Het perceel Malledijk 10 heeft een oppervlakte van ongeveer 2.700 m2. Voor de drie beoogde woonkavels is daarom gemiddeld ongeveer 900 m2 per woonkavel beschikbaar. De Afdeling ziet, mede gelet op wat hiervoor is overwogen over de situering van de bouwvlakken en het soort woningen dat mogelijk wordt gemaakt, geen aanknopingspunten voor het oordeel dat de raad zich redelijkerwijs niet op het standpunt heeft kunnen stellen dat het landelijke karakter van de omgeving door dit plan niet wordt aangetast.
Het betoog slaagt niet.
Verkeerstoename
6. [appellant sub 1a] en [appellant sub 1b], [appellanten sub 2], [appellant sub 3] en [appellant sub 4] betogen dat de toename van gemiddeld 21 verkeersbewegingen per dag voor de Malledijk te veel is. Hiertoe voeren zij aan dat er reeds intensief gebruik gemaakt wordt van de Malledijk door met name bezoekers van het Mallebos.
6.1. De raad stelt zich op het standpunt dat er in de periode 16 augustus 2017 tot en met 15 september 2017 tellingen zijn uitgevoerd op de Malledijk om het aantal verplaatsingen inzichtelijk te maken.
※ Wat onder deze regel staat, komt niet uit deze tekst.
(* ===== verification/MachineTask.v ===== *)
(** * What a machine's task is given

    [hitz-daemon/src/vm_manager.rs], the part of [start_vm] between the table and
    [boot_and_run]: the configuration booted, the channels of
    [hitz-vmm/src/vsock_io.rs] to the guest's agent with their two ends, and
    [start_port_forwarding].  Channels are lists in a store, an end is the place of
    its channel there.  [Ipv4Addr::from_str] is Rust's. *)

From Stdlib Require Import String Ascii.
From stdpp Require Import list strings.
From S2P Require Import Prelude Hal Ethernet Config Memory Queue Bus Transport Vsock Cpio VmSetup StateStore VmManager PortForward.

Local Open Scope string_scope.
Local Open Scope Z_scope.

(** ** Channels *)

#[local] Notation Channels := (list (list VsockPacket)).
Record Receiver := { received_from : nat }.
Record Sender := { sent_to : nat }.

(** [crossbeam_channel::unbounded], [send] and [try_recv], both ends alive. *)
Definition unbounded (h : Channels) : Sender * Receiver * Channels :=
  ({| sent_to := length h |}, {| received_from := length h |}, (h ++ [[]])%list).

Definition send (tx : Sender) (p : VsockPacket) (h : Channels) : Channels := alter (fun q => (q ++ [p])%list) (sent_to tx) h.

Definition try_recv (rx : Receiver) (h : Channels) : option VsockPacket * Channels :=
  match h !! received_from rx with
  | Some (p :: q) => (Some p, <[received_from rx := q]> h)
  | _ => (None, h)
  end.

(** The host's side, and what the device is given. *)
Record VsockIoHandle := { tx_rx : Receiver; rx_tx : Sender }.
Record BootExtras := { vsock_channels : option (Receiver * Sender) }.

Definition new_pair (h : Channels) : VsockIoHandle * Receiver * Sender * Channels :=
  let '(tx_sender, tx_rx, h) := unbounded h in
  let '(rx_tx, rx_receiver, h) := unbounded h in
  ({| tx_rx := tx_rx; rx_tx := rx_tx |}, rx_receiver, tx_sender, h).

Definition BootExtras_none : BootExtras := {| vsock_channels := None |}.

(** ** Addresses *)

(** [Ipv4Addr::from_str]: four decimal octets, without sign or leading zero. *)
Definition ipv4_octet (s : string) : option Z :=
  match s with
  | "" => None
  | String "0" (String _ _) => None
  | _ => if (3 <? String.length s)%nat then None
         else match digits_loop 8 10 0 s with Ok b => Some b | Err _ => None end
  end.

Definition ipv4_from_str (s : string) : option (list Z) :=
  if (15 <? String.length s)%nat then None
  else ip ← mapM ipv4_octet (split_on "." s); if (length ip =? 4)%nat then Some ip else None.

Section Task.
(** Which host ports bind. *)
Variable binds : PortForward -> bool.

(** The address forwarded to, and the forwarders. *)
Definition start_port_forwarding (boot_config : VmConfig) : option (list Z * PortForwardManager) :=
  net ← net boot_config;
  match ports boot_config with
  | [] => None
  | rules =>
      ip ← ipv4_from_str (splitn2 "/" (guest_ip net)).1;
      Some (ip, start binds rules)
  end.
Ondanks dat deze data niet geheel actueel zijn, vormen deze gelet op het meetmoment en de maatschappelijke en lokale ontwikkeling een goede basis voor een inschatting van de actuele verkeersdruk, aldus de raad. De raad stelt dat er in de genoemde periode in totaal 1064 gemotoriseerde verplaatsingen hebben plaatsgevonden, wat neerkomt op een gemiddelde van 35 verkeersbewegingen per dag. De raad acht dit voor een zomerperiode en gelet op de locatie plausibel. De toename in het aantal verplaatsingen over de jaren heeft volgens de raad nog niet geleid tot verkeersproblemen. Door de huidige inrichting en ontsluitingen van de Malledijk blijft het aantal verplaatsingen beperkt. De situatie en ontsluitingen van de Malledijk zorgen voor veel recreatief verkeer en door het smalle profiel van de straat zorgt dit plaatselijk voor verdrukking in het verkeer. Hierdoor moet plaatselijk gewacht worden om te kunnen passeren. De raad voert aan dat ten tijde van spitsmomenten hierdoor de vertraging zal toenemen, maar dat dit geen ongebruikelijk fenomeen is. Verder voert de raad aan dat als uitgegaan wordt van een toename van 2.000 verplaatsingen boven op de tellingen van 2017, dit resulteert in een gemiddelde van 99 verplaatsingen per dag. Wanneer hier de toename van 21 verplaatsingen per dag voor de bouw van de woningen bij wordt opgeteld, leidt dit tot een aantal van 120 verkeersbewegingen per dag. De raad stelt zich op het standpunt dat dit aantal goed te verwerken is op de Malledijk.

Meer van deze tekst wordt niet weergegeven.